Indonesia secara total sudah menerima 6,4 juta dosis vaksin AstraZeneca. Pada Sabtu (8/5), Menteri Luar Negeri Retno LP Marsudi mengatakan, Indonesia kembali menerima batch ketiga vaksin dari jalur multilateral skema kerja sama multilateral pemerintah Indonesia dengan Aliansi Global untuk Vaksin dan Imunisasi (GAVI), Organisasi Kesehatan Dunia (WHO), UNICEF, Coalition for Epidemic Preparedness Innovations (CEPI), dan berbagai pihak internasional lainnya lewat inisiatif Covid-19 Vaccines Global Access (COVAX) Facility.

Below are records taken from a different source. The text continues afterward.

(** X11. A successful embedding run returns one item per message, in the
    order of the input, and the embedding of each item is what the call
    made for that message returned. *)
Theorem embeddings_items_follow_messages (post : transport)
    (context : list str) (out : Embeddings.outcome) :
  Embeddings.process post context = Ok out ->
  map Embeddings.message (Embeddings.embeddings out) = context
  /\ forall k it,
       nth_error (Embeddings.embeddings out) k = Some it ->
       Embeddings._call_model post k [] (Embeddings.message it)
       = Ok (Embeddings.embedding it).
Proof.
  unfold Embeddings.process. intros H.
  destruct (Embeddings.loop post 0 context []) as [items|] eqn:Hloop;
    simpl in H; [|discriminate H].
  injection H as <-. simpl.
  destruct (embeddings_loop_items _ _ _ _ _ Hloop) as (new & -> & Hmsg & Hcalls).
  split; [exact Hmsg | exact Hcalls].
Qed.

Lemma embeddings_items_follow_messages_witness :
  map Embeddings.message
    [ {| Embeddings.index := 0;
         Embeddings.message := lit "a";
         Embeddings.embedding := JList [JInt 1; JInt 2] |};
      {| Embeddings.index := 1;
         Embeddings.message := lit "b";
         Embeddings.embedding := JList [JInt 1; JInt 2] |} ]
  = [lit "a"; lit "b"].
Proof.
  exact (proj1
           (embeddings_items_follow_messages
              (constant_post (embedding_reply [JInt 1; JInt 2]))
              [lit "a"; lit "b"] _ eq_refl)).
Defined.

Lemma embeddings_loop_app (post : transport) (pre rest : list str) :
  forall index acc,
    Embeddings.loop post index (pre ++ rest) acc
    = (items <- Embeddings.loop post index pre acc ;;
       Embeddings.loop post (index + List.length pre) rest items).
Proof.
  induction pre as [|m pre IH]; intros index acc; simpl.
  - rewrite Nat.add_0_r. reflexivity.
  - destruct (Embeddings._call_model post index [] m) as [e|]; simpl;
      [|reflexivity].
    rewrite IH. replace (S index + List.length pre)%nat
      with (index + S (List.length pre))%nat by lia.
    reflexivity.
Qed.

(** X12. The embedding run is all or nothing: when the call for some
    message raises, after the calls for the messages before it succeeded,
    [process] raises that same exception and the embeddings already
    obtained are not returned. *)
Theorem embeddings_failure_aborts_run (post : transport)
    (pre : list str) (message : str) (rest : list str)
    (items : list Embeddings.item) (e : exn) :
  Embeddings.loop post 0 pre [] = Ok items ->
  Embeddings._call_model post (List.length pre) [] message = Raise e ->
  Embeddings.process post (pre ++ message :: rest) = Raise e.
Proof.
  intros Hpre Hcall. unfold Embeddings.process.
  rewrite embeddings_loop_app, Hpre. cbn [bind Embeddings.loop Nat.add].
  rewrite Hcall. reflexivity.
Qed.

"Vaksin yang diterima adalah Vaksin AstraZeneca dalam bentuk vaksin jadi yang tiba pada pagi ini sebesar 1.389.600 dosis," ujarnya saat konferensi virtual kedaangan vaksin Covid-19 Tahap 12, Sabtu.

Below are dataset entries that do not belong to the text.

Record NodeUtilization := mkNodeUtilization {
  NodeUtilization_NodeId : string;
  NodeUtilization_TimestampNs : Z;
  NodeUtilization_Cpu : option CpuUtilization;
  NodeUtilization_Memory : option MemoryUtilization;
  NodeUtilization_Gpus : list GpuUtilization;
  NodeUtilization_Storage : option StorageUtilization;
  NodeUtilization_Network : option NetworkUtilization
}.
Definition NodeUtilization_Reset : NodeUtilization :=
  mkNodeUtilization "" 0 None None [] None None.
Definition NodeUtilization_GetNodeId (x : option NodeUtilization) : string :=
  match x with Some x => NodeUtilization_NodeId x | None => "" end.
Definition NodeUtilization_GetTimestampNs (x : option NodeUtilization) : Z :=
  match x with Some x => NodeUtilization_TimestampNs x | None => 0 end.
Definition NodeUtilization_GetCpu (x : option NodeUtilization) : option CpuUtilization :=
  match x with Some x => NodeUtilization_Cpu x | None => None end.
Definition NodeUtilization_GetMemory (x : option NodeUtilization) : option MemoryUtilization :=
  match x with Some x => NodeUtilization_Memory x | None => None end.
Definition NodeUtilization_GetGpus (x : option NodeUtilization) : list GpuUtilization :=
  match x with Some x => NodeUtilization_Gpus x | None => [] end.
Definition NodeUtilization_GetStorage (x : option NodeUtilization) : option StorageUtilization :=
  match x with Some x => NodeUtilization_Storage x | None => None end.
Definition NodeUtilization_GetNetwork (x : option NodeUtilization) : option NetworkUtilization :=
  match x with Some x => NodeUtilization_Network x | None => None end.

Record GpuRequirement := mkGpuRequirement {
  GpuRequirement_Count : Z;
  GpuRequirement_VramBytes : Z;
  GpuRequirement_RequiredCapabilities : list GpuCapability_Cap;
  GpuRequirement_MinArchitectureGeneration : Z;
  GpuRequirement_Vendor : string;
  GpuRequirement_AllowSpilling : bool
}.
Definition GpuRequirement_Reset : GpuRequirement :=
  mkGpuRequirement 0 0 [] 0 "" false.
Definition GpuRequirement_GetCount (x : option GpuRequirement) : Z :=
  match x with Some x => GpuRequirement_Count x | None => 0 end.
Definition GpuRequirement_GetVramBytes (x : option GpuRequirement) : Z :=
  match x with Some x => GpuRequirement_VramBytes x | None => 0 end.
Definition GpuRequirement_GetRequiredCapabilities (x : option GpuRequirement) : list GpuCapability_Cap :=
  match x with Some x => GpuRequirement_RequiredCapabilities x | None => [] end.
Definition GpuRequirement_GetMinArchitectureGeneration (x : option GpuRequirement) : Z :=
  match x with Some x => GpuRequirement_MinArchitectureGeneration x | None => 0 end.
Definition GpuRequirement_GetVendor (x : option GpuRequirement) : string :=
  match x with Some x => GpuRequirement_Vendor x | None => "" end.
Definition GpuRequirement_GetAllowSpilling (x : option GpuRequirement) : bool :=
  match x with Some x => GpuRequirement_AllowSpilling x | None => false end.

Record AffinityRule := mkAffinityRule {
  AffinityRule_Type_ : AffinityRule_Type;
  AffinityRule_Target : string;
  AffinityRule_Required : bool
}.
Definition AffinityRule_Reset : AffinityRule :=
  mkAffinityRule 0 "" false.
Definition AffinityRule_GetType (x : option AffinityRule) : AffinityRule_Type :=
  match x with Some x => AffinityRule_Type_ x | None => AffinityRule_SAME_NODE_AS_DATA end.
Definition AffinityRule_GetTarget (x : option AffinityRule) : string :=
  match x with Some x => AffinityRule_Target x | None => "" end.
Definition AffinityRule_GetRequired (x : option AffinityRule) : bool :=
  match x with Some x => AffinityRule_Required x | None => false end.

Record ResourceRequirements := mkResourceRequirements {
  ResourceRequirements_CpuCores : spec_float;
  ResourceRequirements_MemoryBytes : Z;
  ResourceRequirements_Gpus : list GpuRequirement;
  ResourceRequirements_StorageBytes : Z;
  ResourceRequirements_Replicas : Z;
  ResourceRequirements_Priority : Z;
  ResourceRequirements_Affinity : list AffinityRule;
  ResourceRequirements_Preemptible : bool
}.
Definition ResourceRequirements_Reset : ResourceRequirements :=
  mkResourceRequirements (S754_zero false) 0 [] 0 0 0 [] false.
Definition ResourceRequirements_GetCpuCores (x : option ResourceRequirements) : spec_float :=
  match x with Some x => ResourceRequirements_CpuCores x | None => (S754_zero false) end.
Definition ResourceRequirements_GetMemoryBytes (x : option ResourceRequirements) : Z :=
  match x with Some x => ResourceRequirements_MemoryBytes x | None => 0 end.
Definition ResourceRequirements_GetGpus (x : option ResourceRequirements) : list GpuRequirement :=
  match x with Some x => ResourceRequirements_Gpus x | None => [] end.
Definition ResourceRequirements_GetStorageBytes (x : option ResourceRequirements) : Z :=
  match x with Some x => ResourceRequirements_StorageBytes x | None => 0 end.
Definition ResourceRequirements_GetReplicas (x : option ResourceRequirements) : Z :=
  match x with Some x => ResourceRequirements_Replicas x | None => 0 end.
Definition ResourceRequirements_GetPriority (x : option ResourceRequirements) : Z :=
  match x with Some x => ResourceRequirements_Priority x | None => 0 end.
Definition ResourceRequirements_GetAffinity (x : option ResourceRequirements) : list AffinityRule :=
  match x with Some x => ResourceRequirements_Affinity x | None => [] end.
Definition ResourceRequirements_GetPreemptible (x : option ResourceRequirements) : bool :=
  match x with Some x => ResourceRequirements_Preemptible x | None => false end.

Record ResourceUtilization := mkResourceUtilization {
  ResourceUtilization_CpuPercent : spec_float;
  ResourceUtilization_MemoryBytes : Z;
  ResourceUtilization_GpuVramBytes : Z;
  ResourceUtilization_GpuPercent : spec_float;
  ResourceUtilization_DiskBytes : Z;
  ResourceUtilization_NetworkRxMbps : Z;
  ResourceUtilization_NetworkTxMbps : Z
}.
Definition ResourceUtilization_Reset : ResourceUtilization :=
  mkResourceUtilization (S754_zero false) 0 0 (S754_zero false) 0 0 0.
Definition ResourceUtilization_GetCpuPercent (x : option ResourceUtilization) : spec_float :=
  match x with Some x => ResourceUtilization_CpuPercent x | None => (S754_zero false) end.
Definition ResourceUtilization_GetMemoryBytes (x : option ResourceUtilization) : Z :=
  match x with Some x => ResourceUtilization_MemoryBytes x | None => 0 end.
Definition ResourceUtilization_GetGpuVramBytes (x : option ResourceUtilization) : Z :=
  match x with Some x => ResourceUtilization_GpuVramBytes x | None => 0 end.
Definition ResourceUtilization_GetGpuPercent (x : option ResourceUtilization) : spec_float :=
  match x with Some x => ResourceUtilization_GpuPercent x | None => (S754_zero false) end.
Definition ResourceUtilization_GetDiskBytes (x : option ResourceUtilization) : Z :=
  match x with Some x => ResourceUtilization_DiskBytes x | None => 0 end.
Definition ResourceUtilization_GetNetworkRxMbps (x : option ResourceUtilization) : Z :=
  match x with Some x => ResourceUtilization_NetworkRxMbps x | None => 0 end.
Definition ResourceUtilization_GetNetworkTxMbps (x : option ResourceUtilization) : Z :=
  match x with Some x => ResourceUtilization_NetworkTxMbps x | None => 0 end.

Selain itu, dia melanjutkan, Vaksin AstraZeneca sudah terlebih dahulu tiba sebanyak 55.300 dosis pada 6 Mei 2021 lalu. Dengan demikian, dia melanjutkan, jumlah vaksin batch ketiga yang diterima pada pekan ini dari COVAX facility yaitu sebanyak  1.444.900 dosis vaksin jadi AstraZeneca.

Retno menyebutkan total vaksin AstraZeneca dari jalur COVAX atau multilateral yang telah sampai dan tiba di Indonesia sebanyak 6.410.500 dosis vaksin jadi. "Kemudian jika dihitung keseluruhan dengan ketibaan vaksin pagi hari ini, Indonesia telah mengamankan 75.910.500 dosis vaksin," katanya.

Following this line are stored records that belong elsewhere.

(* ===== verification/PbStorage.v ===== *)
(** The wire types of [control-plane/gen/compute/v1/storage.pb.go]: datasets.

    A message is a record; a Go pointer to a message is an [option] ([None] is nil),
    a repeated field a list, an enum its int32 value.  Every getter takes a possibly
    nil receiver, as in the Go code, and [Reset] stores the zero message. A field whose name is also 
    the name of an enum gets a final underscore. *)
From Stdlib Require Import ZArith SpecFloat.
From stdpp Require Import base strings gmap list.
From S2P Require Import Prelude.
Local Open Scope string_scope.
Local Open Scope Z_scope.

Definition ReplicationPolicy_Mode : Type := Z.
Definition ReplicationPolicy_SYNCHRONOUS : ReplicationPolicy_Mode := 0.
Definition ReplicationPolicy_ASYNCHRONOUS : ReplicationPolicy_Mode := 1.
Definition ReplicationPolicy_ERASURE_CODED : ReplicationPolicy_Mode := 2.
Definition ReplicationPolicy_Mode_name : gmap Z string :=
  list_to_map [(0, "SYNCHRONOUS"); (1, "ASYNCHRONOUS"); (2, "ERASURE_CODED")].
Definition ReplicationPolicy_Mode_value : gmap string Z :=
  list_to_map [("SYNCHRONOUS", 0); ("ASYNCHRONOUS", 1); ("ERASURE_CODED", 2)].

Record ReplicationPolicy := mkReplicationPolicy {
  ReplicationPolicy_Mode_ : ReplicationPolicy_Mode;
  ReplicationPolicy_ReplicationFactor : Z
}.
Definition ReplicationPolicy_Reset : ReplicationPolicy :=
  mkReplicationPolicy 0 0.
Definition ReplicationPolicy_GetMode (x : option ReplicationPolicy) : ReplicationPolicy_Mode :=
  match x with Some x => ReplicationPolicy_Mode_ x | None => ReplicationPolicy_SYNCHRONOUS end.
Definition ReplicationPolicy_GetReplicationFactor (x : option ReplicationPolicy) : Z :=
  match x with Some x => ReplicationPolicy_ReplicationFactor x | None => 0 end.

Record CreateDatasetRequest := mkCreateDatasetRequest {
  CreateDatasetRequest_Name : string;
  CreateDatasetRequest_SizeBytes : Z;
  CreateDatasetRequest_Replication : option ReplicationPolicy;
  CreateDatasetRequest_TenantId : string
}.
Definition CreateDatasetRequest_Reset : CreateDatasetRequest :=
  mkCreateDatasetRequest "" 0 None "".
Definition CreateDatasetRequest_GetName (x : option CreateDatasetRequest) : string :=
  match x with Some x => CreateDatasetRequest_Name x | None => "" end.
Definition CreateDatasetRequest_GetSizeBytes (x : option CreateDatasetRequest) : Z :=
  match x with Some x => CreateDatasetRequest_SizeBytes x | None => 0 end.
Definition CreateDatasetRequest_GetReplication (x : option CreateDatasetRequest) : option ReplicationPolicy :=
  match x with Some x => CreateDatasetRequest_Replication x | None => None end.
Definition CreateDatasetRequest_GetTenantId (x : option CreateDatasetRequest) : string :=
  match x with Some x => CreateDatasetRequest_TenantId x | None => "" end.

Record CreateDatasetResponse := mkCreateDatasetResponse {
  CreateDatasetResponse_Success : bool;
  CreateDatasetResponse_DatasetId : string;
  CreateDatasetResponse_Error : string
}.
Definition CreateDatasetResponse_Reset : CreateDatasetResponse :=
  mkCreateDatasetResponse false "" "".
Definition CreateDatasetResponse_GetSuccess (x : option CreateDatasetResponse) : bool :=
  match x with Some x => CreateDatasetResponse_Success x | None => false end.
Definition CreateDatasetResponse_GetDatasetId (x : option CreateDatasetResponse) : string :=
  match x with Some x => CreateDatasetResponse_DatasetId x | None => "" end.
Definition CreateDatasetResponse_GetError (x : option CreateDatasetResponse) : string :=
  match x with Some x => CreateDatasetResponse_Error x | None => "" end.

Record ListDatasetsRequest := mkListDatasetsRequest {
  ListDatasetsRequest_TenantId : string
}.
Definition ListDatasetsRequest_Reset : ListDatasetsRequest :=
  mkListDatasetsRequest "".
Definition ListDatasetsRequest_GetTenantId (x : option ListDatasetsRequest) : string :=
  match x with Some x => ListDatasetsRequest_TenantId x | None => "" end.

Record DatasetInfo := mkDatasetInfo {
  DatasetInfo_DatasetId : string;
  DatasetInfo_Name : string;
  DatasetInfo_SizeBytes : Z;
  DatasetInfo_Replication : option ReplicationPolicy;
  DatasetInfo_Nodes : list string
}.
Definition DatasetInfo_Reset : DatasetInfo :=
  mkDatasetInfo "" "" 0 None [].
Definition DatasetInfo_GetDatasetId (x : option DatasetInfo) : string :=
  match x with Some x => DatasetInfo_DatasetId x | None => "" end.
Definition DatasetInfo_GetName (x : option DatasetInfo) : string :=
  match x with Some x => DatasetInfo_Name x | None => "" end.
Definition DatasetInfo_GetSizeBytes (x : option DatasetInfo) : Z :=
  match x with Some x => DatasetInfo_SizeBytes x | None => 0 end.
Definition DatasetInfo_GetReplication (x : option DatasetInfo) : option ReplicationPolicy :=
  match x with Some x => DatasetInfo_Replication x | None => None end.
Definition DatasetInfo_GetNodes (x : option DatasetInfo) : list string :=
  match x with Some x => DatasetInfo_Nodes x | None => [] end.

Record ListDatasetsResponse := mkListDatasetsResponse {
  ListDatasetsResponse_Datasets : list DatasetInfo
}.
Definition ListDatasetsResponse_Reset : ListDatasetsResponse :=
  mkListDatasetsResponse [].
Definition ListDatasetsResponse_GetDatasets (x : option ListDatasetsResponse) : list DatasetInfo :=
  match x with Some x => ListDatasetsResponse_Datasets x | None => [] end.

Record GetDatasetStatusRequest := mkGetDatasetStatusRequest {
  GetDatasetStatusRequest_DatasetId : string
}.
Definition GetDatasetStatusRequest_Reset : GetDatasetStatusRequest :=
  mkGetDatasetStatusRequest "".
Definition GetDatasetStatusRequest_GetDatasetId (x : option GetDatasetStatusRequest) : string :=
  match x with Some x => GetDatasetStatusRequest_DatasetId x | None => "" end.

Record GetDatasetStatusResponse := mkGetDatasetStatusResponse {
  GetDatasetStatusResponse_Info : option DatasetInfo;
  GetDatasetStatusResponse_ReadIops : Z;
  GetDatasetStatusResponse_WriteIops : Z;
  GetDatasetStatusResponse_CurrentTier : string
}.
Definition GetDatasetStatusResponse_Reset : GetDatasetStatusResponse :=
  mkGetDatasetStatusResponse None 0 0 "".
Definition GetDatasetStatusResponse_GetInfo (x : option GetDatasetStatusResponse) : option DatasetInfo :=
  match x with Some x => GetDatasetStatusResponse_Info x | None => None end.
Definition GetDatasetStatusResponse_GetReadIops (x : option GetDatasetStatusResponse) : Z :=
  match x with Some x => GetDatasetStatusResponse_ReadIops x | None => 0 end.
Definition GetDatasetStatusResponse_GetWriteIops (x : option GetDatasetStatusResponse) : Z :=
  match x with Some x => GetDatasetStatusResponse_WriteIops x | None => 0 end.
Definition GetDatasetStatusResponse_GetCurrentTier (x : option GetDatasetStatusResponse) : string :=
  match x with Some x => GetDatasetStatusResponse_CurrentTier x | None => "" end.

Ia memperinci yaitu Vaksin Sinovac 68.500.000, AstraZeneca dari COVAX sebanyak 6.410.500 dosis, dan Sinopharm sebesar 1 juta dosis. Retni menambahkan, pemerintah sangat memahami bahwa upaya untuk memenuhi komitmen kesetaraan akses vaksin bagi semua negara tidaklah mudah. Ini terlihat dari upaya keras COVAX facility didukung oleh GAVI/WHO, CEPI, dan bermitra dengan UNICEF untuk memenuhi kebutuhan vaksin bagi semua negara.

"Kami apresiasi upaya tersebut. Dari sejak awal pandemi, secara konsisten, Indonesia terus menyuarakan akses vaksin yang setara bagi semua," ujarnya.

Ia menambahkan, Indonesia juga mendukung penghapusan paten vaksin Covid-19 guna mendorong kapasitas produksi dunia terhadap vaksin. Ia menambahkan, sikap ini adalah salah satu bentuk upaya kolaborasi dunia untuk membagi sama rata jalan untuk akses vaksin setara bagi semua. Oleh karena itu, Retno menambahkan, COVAX AMC Engagement Group akan kembali digelar pada 17 Mei mendatang.

"Tujuannya untuk membahas situasi terkini upaya pemenuhan vaksin setara untuk semua negara bersama dengan menkes dunia dan menteri pembangunan internasional dan saya akan memimpin pertemuan itu," katanya.